Resta alta l’attenzione degli inquirenti sul caso della morte di Antonio Stano, il pensionato 66enne di Manduria che per anni è stato picchiato e torturato in casa sua da una baby-gang, composta da almeno 14 ragazzini, la maggior parte dei quali minorenni. E proprio in queste ore, altri quattro ragazzi sarebbero ora indagati per le torture inflitte in più occasioni ad Antonio morto il 23 aprile scorso dopo 18 giorni di ricovero e due interventi chirurgici. Tre dei quattro nuovi indagati, tra i 15 e 17 anni, sono stati invitati a presentarsi per l’interrogatorio il 22 maggio prossimo dinanzi al procuratore per i minorenni Antonella Montanaro.
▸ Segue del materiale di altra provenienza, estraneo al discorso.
Lemma log_run_exact gettid ops : forall s last changed,
  zone_ready (g_logTimeZone s) -> tid_cached gettid (ls_cache s) -> t_lastSecond (ls_cache s) = last ->
  (changed = false -> time_cached (g_logTimeZone s) (ls_cache s)) -> ops_ok ops (g_logLevel s) last changed ->
  exists outs, log_run gettid ops s = Ok outs /\ lines_of gettid ops (g_logLevel s) (g_logTimeZone s) outs.
Proof.
  induction ops as [|[level|tz|k] ops IH]; intros s last changed Hz Hg Hl Hc Ho; cbn [log_run lines_of ops_ok] in *.
  - by exists [].
  - exact (IH (setLogLevel level s) last changed Hz Hg Hl Hc Ho).
  - destruct Ho as [Hz' Ho]. by apply (IH (setTimeZone tz s) last true).
  - destruct (log_enabled _ _) eqn:He.
    2: { unfold log_macro. rewrite He. cbn [mbind outcome_bind]. by apply (IH s last changed). }
    destruct Ho as (Hk & Hch & Ho).
    destruct (log_macro_ok gettid k s Hz Hk) as (x & c & out & Ex & Ht & Hg' & Hs & -> & Hout); [|done|done|].
    { destruct changed; [left; rewrite Hl; auto|right; auto]. }
    cbn [mbind outcome_bind].
    assert (let text := args_pieces gettid (g_logTimeZone s) x k ≫= piece_text in
      zlen text + kMaxNumericSize <= kSmallBuffer -> out = text) as Htext.
    { intros text Hroom. rewrite Hout. apply render_all; [by apply args_pieces_ok|]. rewrite zlen_nil, Z.add_0_l. exact Hroom. }
    destruct (decide (kind_level (la_kind k) = FATAL)) as [Ef|Ef].
    + rewrite bool_decide_eq_true_2 by done. eexists. split; [done|]. exists x, out, []. by split_and!.
    + rewrite bool_decide_eq_false_2 by done.
      destruct (IH (mkLog (g_logLevel s) (g_logTimeZone s) c) (second_of (la_time k)) false) as (outs & -> & Hs'); try done.
      eexists. split; [done|]. exists x, out, outs. by split_and!.
Qed.

(** ** Theorem *)

(** C22: Whatever a new thread does with the LOG_ macros, setLogLevel and
    setTimeZone, each statement that the level of that moment lets through
    outputs one line, in order, until a FATAL one, after which, and only
    then, the process is aborted: date, time and microseconds in the zone of
    that moment, thread id, level, the errno and its text for the SYS macros,
    the function for the TRACE and DEBUG ones, the message and the source
    file's name and line; no assertion fails. The line is complete when it
    fits into the 4000 bytes less the 32 kept for a number; of a longer one
    the pieces that do not fit are left out whole. Conditions ([ops_ok],
    [args_ok]): the clock is from one second after the epoch to the year 9891,
    the zones are sound, and after a change of the zone the thread logs
    nothing more in the second of its last line; the text cached for that
    second is not renewed ([zone_change_stale]). *)
Theorem log_line_exact (gettid : Z) (level : LogLevel) (tz : TimeZone) (ops : list log_op) :
  zone_ready tz -> ops_ok ops level 0 false ->
  exists outs, log_run gettid ops (mkLog level tz initial_cache) = Ok outs /\ lines_of gettid ops level tz outs.
Proof.
  intros Hz Ho. apply (log_run_exact gettid ops (mkLog level tz initial_cache) 0 false); try done; by left.
Qed.

(** ** Examples *)

Definition example_args (kd : logger_kind) (time errno : Z) : log_args :=
  mkArgs (replicate 4000 Byte.xff) kd time errno (str "No such file or directory") (str "net/Acceptor.cc") 88
    (str "accept") [PString (str "open "); PInteger 5].

(** A second statement in the second in which the zone was changed has the
    date and hour of the old zone, without the Z. *)
Example zone_change_stale :
  log_run 77 [OLog (example_args KInfo 1414906200000001 0); OSetTimeZone (Some new_york); OLog (example_args KInfo 1414906200000002 0)]
    (mkLog INFO None initial_cache) =
  Ok [(str "20141102 05:30:00.000001Z    77 INFO  open 5 - Acceptor.cc:88" ++ [Byte.x0a], false);
      (str "20141102 05:30:00.000002    77 INFO  open 5 - Acceptor.cc:88" ++ [Byte.x0a], false)].
Proof. vm_compute. reflexivity. Qed.

(** The zone is changed and the thread logs a second later, then fatally. *)
Definition example_ops : list log_op :=
  [OLog (example_args KInfo 1414906200000001 0); OLog (example_args (KFunc DEBUG) 1414906200000002 0);
   OSetTimeZone (Some new_york); OSetLogLevel DEBUG; OLog (example_args (KFunc DEBUG) 1414906201000002 0);
   OLog (example_args (KAbort true) 1414906201000003 2); OLog (example_args KInfo 1414906201000003 0)].

Lemma example_args_ok kd time errno : log_time_ok time -> - 2 ^ 31 <= errno < 2 ^ 31 -> args_ok (example_args kd time errno).
Proof.
  intros Ht He. split; [exact Ht|]. split; [done|]. split; [exact He|]. split; [by cbn|]. repeat apply Forall_cons_2; [..|apply Forall_nil_2]; cbn; done || lia.
Qed.

Lemma log_line_exact_witness :
  exists outs, log_run 77 example_ops (mkLog INFO None initial_cache) = Ok outs /\
    outs = [(str "20141102 05:30:00.000001Z    77 INFO  open 5 - Acceptor.cc:88" ++ [Byte.x0a], false);
            (str "20141102 01:30:01.000002    77 DEBUG accept open 5 - Acceptor.cc:88" ++ [Byte.x0a], false);
            (str "20141102 01:30:01.000003    77 FATAL No such file or directory (errno=2) open 5 - Acceptor.cc:88" ++ [Byte.x0a], true)] /\
    lines_of 77 example_ops INFO None outs.
Proof.
  destruct (log_line_exact 77 INFO None example_ops) as (outs & E & H).
  - exact I.
  - unfold example_ops. cbn [ops_ok la_kind la_time example_args kind_level].
    change (log_enabled INFO INFO) with true. change (log_enabled INFO DEBUG) with false.
    change (log_enabled DEBUG DEBUG) with true. change (log_enabled DEBUG FATAL) with true.
    change (log_enabled DEBUG INFO) with true. cbn match.
    repeat (apply example_args_ok || split); try done; try (exists est; apply new_york_wf);
      try (unfold log_time_ok, kMicroSecondsPerSecond; lia); try lia.
  - exists outs. split; [exact E|]. split; [|exact H]. clear H. revert E. vm_compute. intros E. by injection E as <-.
Defined.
Gli indagati salgono così a 18. I quattro ragazzi – come riportato da alcuni quotidiani locali – sarebbero stati identificati attraverso l’analisi dei video dei pestaggi e dalle rivelazioni di altri minori coinvolti. L’accusa è di concorso in tortura con l’aggravante della crudeltà. Per gli stessi reati sono in carcere dal 30 aprile scorso sei minorenni e due maggiorenni. Sette, finora, gli episodi contestati dagli inquirenti e diffusi sul web e nelle chat di WhathsApp dalla cosiddetta ‘comitiva degli orfanelli’ di cui facevano parte alcuni degli indagati.